Which brings us to the only important question that “After Death” actually bothers to ask, if only by accident: Why is it so important to both the filmmakers and their interview subjects alike that audiences share their faith in the great beyond? The people onscreen bemoan the fact that no one takes them seriously, and I was fascinated by the realness of their frustration in the face of such fanciful visions, and how it sometimes curdles into measured fits of rage. One of the interviewees — a humble prophet — even goes so far as to insist that Jesus instructed her to tell the people of Earth what she had seen during her NDE, which would make this documentary an indirect message from Christ himself.

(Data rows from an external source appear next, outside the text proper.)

(* ===== verification/Profile.v ===== *)
(** * Workflow profiles

    [internal/workflow/profile.go]: loading and validating the profile a
    workflow version is bound to, and the functions of
    [internal/project/workflow.go] that find it (workflowProfileRoot,
    loadProfileBinding).  The file system and the YAML decoder are outside the
    sources; [ProfileFS] holds what the code asks of them. *)

From stdpp Require Import base list strings numbers.
From Stdlib Require Import ZArith Lia String.
From S2P Require Import Prelude GoString Sha256 Json Schema Tx FilePath.

(** ** Data *)

Record AdapterDefaults := MkAdapterDefaults { ad_Adapter : string; ad_WorkflowProfile : string }.
Record VersionBinding := MkVersionBinding { vb_FreezeProfileHash : bool; vb_UpgradePolicy : string }.
Record Stage := MkStage {
  sg_Name : string; sg_Purpose : string; sg_RequiredArtifacts : list string;
  sg_AllowedOutputs : list string; sg_GateChecks : list string; sg_FailureRoutes : list string }.
Record Transition := MkTransition { tr_From : string; tr_To : string; tr_RequiredGate : string }.
Record Gate := MkGate { ga_Name : string; ga_EarliestPhase : string; ga_StatusSource : string }.
Record ArtifactPolicy := MkArtifactPolicy {
  arp_MetadataSource : string; arp_ContentSource : string; arp_SourceDocsOwner : string;
  arp_GeneratedOutputOwner : string; arp_DefaultContentBackend : string }.
Record PermissionPolicy := MkPermissionPolicy {
  pp_DefaultMode : string; pp_WriteRequires : list string }.
Record CutoverPolicy := MkCutoverPolicy {
  cu_Strategy : string; cu_V04Scope : string; cu_ExecutionCutoverPhase : string }.

Record Profile := MkProfile {
  pf_ProfileID : string; pf_ProfileVersion : Z; pf_DisplayName : string;
  pf_Description : string; pf_AdapterDefaults : AdapterDefaults;
  pf_VersionBinding : VersionBinding; pf_ItemStates : list string; pf_Stages : list Stage;
  pf_Transitions : list Transition; pf_Gates : list Gate; pf_HardRules : list string;
  pf_ArtifactPolicy : ArtifactPolicy; pf_Permissions : PermissionPolicy;
  pf_Cutover : CutoverPolicy }.

Record LoadedProfile := MkLoadedProfile {
  lp_Path : string; lp_SHA256 : string; lp_Profile : Profile; lp_Warnings : list string }.

Record ProfileBinding := MkBinding {
  b_ProfileID : string; b_ProfileVersion : Z; b_ProfileHash : string; b_ProfilePath : string }.

Definition requiredWriteGuards : list string :=
  ["capability"; "path_allowlist"; "gate_result"; "approval_record"; "audit_event"].

(** ** Validation *)

(** The loop over named things: a blank name is a failure and is skipped, a
    name seen before is a failure; the names seen are the keys of the map. *)
Section Names.
Context {A : Type} (name_of : A -> string) (what : string).

Fixpoint name_loop (index : nat) (seen : list string) (l : list A)
  : list string * list string :=
  match l with
  | [] => ([], seen)
  | x :: l' =>
      let name := trim_space (name_of x) in
      if name =s "" then
        let (failures, seen') := name_loop (S index) seen l' in
        ((what +:+ "s[" +:+ fmt_d (Z.of_nat index) +:+ "].name is required") :: failures, seen')
      else
        let (failures, seen') := name_loop (S index) (name :: seen) l' in
        ((if str_in name seen then ["duplicate " +:+ what +:+ ": " +:+ name] else [])
         ++ failures, seen')
  end.
End Names.

(** The warnings of the two loops *)
Definition stage_warnings (stages : list Stage) : list string :=
  flat_map (fun s =>
    let name := trim_space (sg_Name s) in
    if name =s "" then []
    else match sg_RequiredArtifacts s with
         | [] => ["stage has no required_artifacts: " +:+ name]
         | _ => []
         end) stages.
Definition gate_warnings (gates : list Gate) : list string :=
  flat_map (fun g =>
    let name := trim_space (ga_Name g) in
    if name =s "" then []
    else if trim_space (ga_StatusSource g) =s "" then ["gate has no status_source: " +:+ name]
    else []) gates.

Definition when (b : bool) (msg : string) : list string := if b then [msg] else [].

Definition transition_failures (stageNames gateNames : list string) (index : nat)
    (t : Transition) : list string :=
  let at_ := "transitions[" +:+ fmt_d (Z.of_nat index) +:+ "]" in
  when (negb (str_in (tr_From t) stageNames))
    (at_ +:+ ".from references unknown stage: " +:+ tr_From t)
  ++ when (negb (str_in (tr_To t) stageNames))
       (at_ +:+ ".to references unknown stage: " +:+ tr_To t)
  ++ when ((tr_RequiredGate t <>s "") && negb (str_in (tr_RequiredGate t) gateNames))
       (at_ +:+ ".required_gate references unknown gate: " +:+ tr_RequiredGate t).

Fixpoint transition_loop (stageNames gateNames : list string) (index : nat)
    (l : list Transition) : list string :=
  match l with
  | [] => []
  | t :: l' => transition_failures stageNames gateNames index t
               ++ transition_loop stageNames gateNames (S index) l'
  end.

Definition stage_reference_failures (stageNames gateNames : list string) (s : Stage)
  : list string :=
  flat_map (fun g => when (negb (str_in g gateNames))
    ("stage " +:+ sg_Name s +:+ " references unknown gate: " +:+ g)) (sg_GateChecks s)
  ++ flat_map (fun r => when (negb (str_in r stageNames))
       ("stage " +:+ sg_Name s +:+ " references unknown failure route: " +:+ r))
       (sg_FailureRoutes s).

Definition permission_failures (p : PermissionPolicy) : list string :=
  (if trim_space (pp_DefaultMode p) =s "" then ["permissions.default_mode is required"]
   else when (pp_DefaultMode p <>s "readonly") "permissions.default_mode must be readonly")
  ++ flat_map (fun required =>
       when (negb (str_in required
                     (List.filter (fun g => g <>s "") (List.map trim_space (pp_WriteRequires p)))))
         ("permissions.write_requires missing required guard: " +:+ required))
       requiredWriteGuards.

Definition profile_failures (p : Profile) : list string :=
  let (stageFailures, stageNames) := name_loop sg_Name "stage" 0 [] (pf_Stages p) in
  let (gateFailures, gateNames) := name_loop ga_Name "gate" 0 [] (pf_Gates p) in
  when (trim_space (pf_ProfileID p) =s "") "profile_id is required"
  ++ when (pf_ProfileVersion p <? 0) "profile_version must be non-negative"
  ++ when ((trim_space (ad_WorkflowProfile (pf_AdapterDefaults p)) <>s "")
           && (ad_WorkflowProfile (pf_AdapterDefaults p) <>s pf_ProfileID p))
       "adapter_defaults.workflow_profile must match profile_id"
  ++ when (match pf_ItemStates p with [] => true | _ => false end)
       "item_states must not be empty"
  ++ when (match pf_Stages p with [] => true | _ => false end) "stages must not be empty"
  ++ when (match pf_Gates p with [] => true | _ => false end) "gates must not be empty"
  ++ stageFailures ++ gateFailures
  ++ transition_loop stageNames gateNames 0 (pf_Transitions p)
  ++ flat_map (stage_reference_failures stageNames gateNames) (pf_Stages p)
  ++ when (vb_FreezeProfileHash (pf_VersionBinding p)
           && (trim_space (vb_UpgradePolicy (pf_VersionBinding p)) =s ""))
       "version_binding.upgrade_policy is required when freeze_profile_hash is true"
  ++ permission_failures (pf_Permissions p).

(** The warnings, and the error text if the profile is refused *)
Definition ValidateProfile (p : Profile) : list string * option string :=
  (stage_warnings (pf_Stages p) ++ gate_warnings (pf_Gates p),
   match profile_failures p with
   | [] => None
   | failures => Some ("invalid workflow profile: " +:+ strings_join "; " failures)
   end).

(** ** Loading *)

(** [os.ReadFile]: the content, or an error that says the file does not exist,
    or another error *)
Inductive read_result : Type :=
| ReadOk (content : string)
| ReadMissing
| ReadErr (msg : string).

(** [os.ReadDir]: names, each with whether it is a directory *)
Inductive dir_result : Type :=
| DirOk (entries : list (string * bool))
| DirMissing
| DirErr (msg : string).

(** What the code asks of the operating system and of the YAML decoder.
    [os.Getwd] returns an absolute path; here its components. *)
Record ProfileFS := MkProfileFS {
  fs_getwd : res string (list string);
  fs_exists : string -> bool;
  fs_readFile : string -> read_result;
  fs_readDir : string -> dir_result;
  fs_yamlDecode : string -> res string Profile }.

Section Load.
Context (fs : ProfileFS).

Definition LoadProfile (path : string) : res string LoadedProfile :=
  let cleanPath := trim_space path in
  if cleanPath =s "" then Err "workflow profile not found: path is required"
  else match fs_readFile fs cleanPath with
       | ReadMissing => Err ("workflow profile not found: " +:+ cleanPath)
       | ReadErr e => Err ("read workflow profile: " +:+ e)
       | ReadOk content =>
           match fs_yamlDecode fs content with
           | Err e => Err ("invalid workflow profile: " +:+ e)
           | Ok profile =>
               match ValidateProfile profile with
               | (_, Some e) => Err e
               | (warnings, None) =>
                   Ok (MkLoadedProfile cleanPath (sha256_hex content) profile warnings)
               end
           end
       end.

Definition LoadBuiltInProfile (root profileID : string) : res string LoadedProfile :=
  let id := trim_space profileID in
  if id =s "" then Err "workflow profile not found: profile id is required"
  else LoadProfile (path_join [root; "workflow"; "profiles"; id; "profile.yaml"]).

(** [sort.Slice] by id, then version; the sort is not stable in the source, and
    profiles that agree on both come here in directory order. *)
Definition profile_before (a b : LoadedProfile) : bool :=
  let left := pf_ProfileID (lp_Profile a) in
  let right := pf_ProfileID (lp_Profile b) in
  if left =s right
  then pf_ProfileVersion (lp_Profile a) <? pf_ProfileVersion (lp_Profile b)
  else String.ltb left right.

Fixpoint load_profiles (root : string) (names : list string) : res string (list LoadedProfile) :=
  match names with
  | [] => Ok []
  | name :: names' =>
      match LoadBuiltInProfile root name with
      | Err e => Err e
      | Ok loaded =>
          match load_profiles root names' with
          | Err e => Err e
          | Ok rest => Ok (loaded :: rest)
          end
      end
  end.

Definition ListBuiltInProfiles (root : string) : res string (list LoadedProfile) :=
  let profilesRoot := path_join [root; "workflow"; "profiles"] in
  match fs_readDir fs profilesRoot with
  | DirMissing => Err ("workflow profile not found: " +:+ profilesRoot)
  | DirErr e => Err ("read workflow profiles: " +:+ e)
  | DirOk entries =>
      match load_profiles root (List.map fst (List.filter snd entries)) with
      | Err e => Err e
      | Ok profiles => Ok (sort_stable profile_before profiles)
      end
  end.

(** The walk from the working directory towards the root; [up] is the
    directory's components, last first, so that [filepath.Dir] is the tail. *)
Fixpoint profile_root_up (up : list string) : res string string :=
  let dir := "/" +:+ strings_join "/" (rev up) in
  if fs_exists fs (path_join [dir; "workflow"; "profiles"]) then Ok dir
  else match up with
       | [] => Err "workflow profiles root not found"
       | _ :: parent => profile_root_up parent
       end.

Definition workflowProfileRoot : res string string :=
  match fs_getwd fs with
  | Err e => Err e
  | Ok dir => profile_root_up (rev dir)
  end.

Definition loadedProfileBinding (loaded : LoadedProfile) : ProfileBinding :=
  MkBinding (pf_ProfileID (lp_Profile loaded)) (pf_ProfileVersion (lp_Profile loaded))
    (lp_SHA256 loaded) (lp_Path loaded).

Being content with self-belief is obviously anathema to the evangelical spirit that keeps Angel Studios in business, but that doesn’t make it any less disturbing that “After Death” — a repetitive slog that’s only shape or narrative momentum comes from its slow unmasking as religious propaganda — ends with someone lamenting the fact that so few people believe in heaven anymore, even now that medical technology has made NDEs more common than ever (naturally, that message isn’t actually the end, but rather the start of something new: The closing credits are interrupted by a “special message” in which the directors implore moviegoers to buy tickets for other people through the pay it forward program).
There may not be anything particularly insidious to the common religious notion that life is just a prelude to the glory or horror of what comes next (and yes, “After Death” boasts an iffy chapter about a drug addict whose NDE took him to the gates of hell), but in the context of such flimsy charlatanism it can’t help but feel a bit sad — even perverse — to watch a film co-opt documentary language to make such unfounded promises about the next world to the people still living in this one.

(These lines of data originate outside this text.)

Definition loadWorkflowItemByStageType (projectID versionID : Z) (stage itemType : string)
  : M (option WorkflowItem) :=
  rows <- select_rows (fun i => (i_ProjectID i =? projectID)
            && (i_WorkflowVersionID i =? versionID) && (i_Stage i =s stage)
            && (i_ItemType i =s itemType)) ;;
  ret (match rows with [] => None | i :: _ => Some (scanWorkflowItem i) end).

(** ORDER BY created_at ASC, id ASC *)
Definition item_before (a b : WorkflowItem) : bool :=
  (i_CreatedAt a <? i_CreatedAt b) || ((i_CreatedAt a =? i_CreatedAt b) && (i_ID a <? i_ID b)).

Definition ListWorkflowItems (record : Record_) (version : WorkflowVersion)
  : M (list WorkflowItem) :=
  rows <- select_rows (fun i => (i_ProjectID i =? p_ID record)
                                && (i_WorkflowVersionID i =? v_ID version)) ;;
  ret (List.map scanWorkflowItem (sort_stable item_before rows)).

(** LIMIT $3, after the default *)
Definition limit_rows {R} (fallback limit : Z) (rows : list R) : list R :=
  firstn (Z.to_nat (if limit <=? 0 then fallback else limit)) rows.

Definition version_before (a b : WorkflowVersion) : bool :=
  (v_CreatedAt a <? v_CreatedAt b) || ((v_CreatedAt a =? v_CreatedAt b) && (v_ID a <? v_ID b)).

Definition ListWorkflowVersions (record : Record_) : M (list WorkflowVersion) :=
  rows <- select_rows (fun v => v_ProjectID v =? p_ID record) ;;
  ret (List.map scanWorkflowVersion (sort_stable version_before rows)).

Definition link_before (a b : WorkflowItemLink) : bool :=
  (k_CreatedAt a <? k_CreatedAt b) || ((k_CreatedAt a =? k_CreatedAt b) && (k_ID a <? k_ID b)).

Definition listWorkflowItemLinksInTx (projectID versionID limit : Z)
  : M (list WorkflowItemLink) :=
  rows <- select_rows (fun k => (k_ProjectID k =? projectID)
                                && (k_WorkflowVersionID k =? versionID)) ;;
  ret (List.map scanWorkflowItemLink (limit_rows 100 limit (sort_stable link_before rows))).

Definition ListWorkflowItemLinks (record : Record_) (version : WorkflowVersion) (limit : Z)
  : M (list WorkflowItemLink) :=
  listWorkflowItemLinksInTx (p_ID record) (v_ID version) limit.

Definition listWorkflowItemsInTx (projectID versionID : Z) (excludeStage : string)
  : M (list WorkflowItem) :=
  rows <- select_rows (fun i => (i_ProjectID i =? projectID)
            && (i_WorkflowVersionID i =? versionID) && (i_Stage i <>s excludeStage)) ;;
  ret (List.map scanWorkflowItem (sort_stable item_before rows)).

Sabom goes so far as to describe this mortal coil as “being lived on a flat black-and-white wall,” and likens the emergence into the afterlife as being “lifted off that 2D painting and brought into a 3D room of color all around you.” If only this movie had been designed for the Sphere, perhaps the filmmakers might have been able to convey that such beauty and vividness is possible right here on Earth. Alas, the fact that “After Death” was made by and for people who essentially think of life on our planet as the parking lot outside the universe’s sickest light show is all the explanation you’d need to understand why this movie is such a braindead bore. “Be skeptical,” Sabom implores, and while it’s hard to ignore the clear implication that we’re meant to to be skeptical of everyone else, few documentaries have ever made it easier to question what’s on screen.
Now please stick around for a very special message about how you can Venmo me lots of money so that other people might be able to experience the eye-opening wisdom of my film criticism.
Grade: D
Angel Studios will release “After Death” in theaters on Friday, October 27.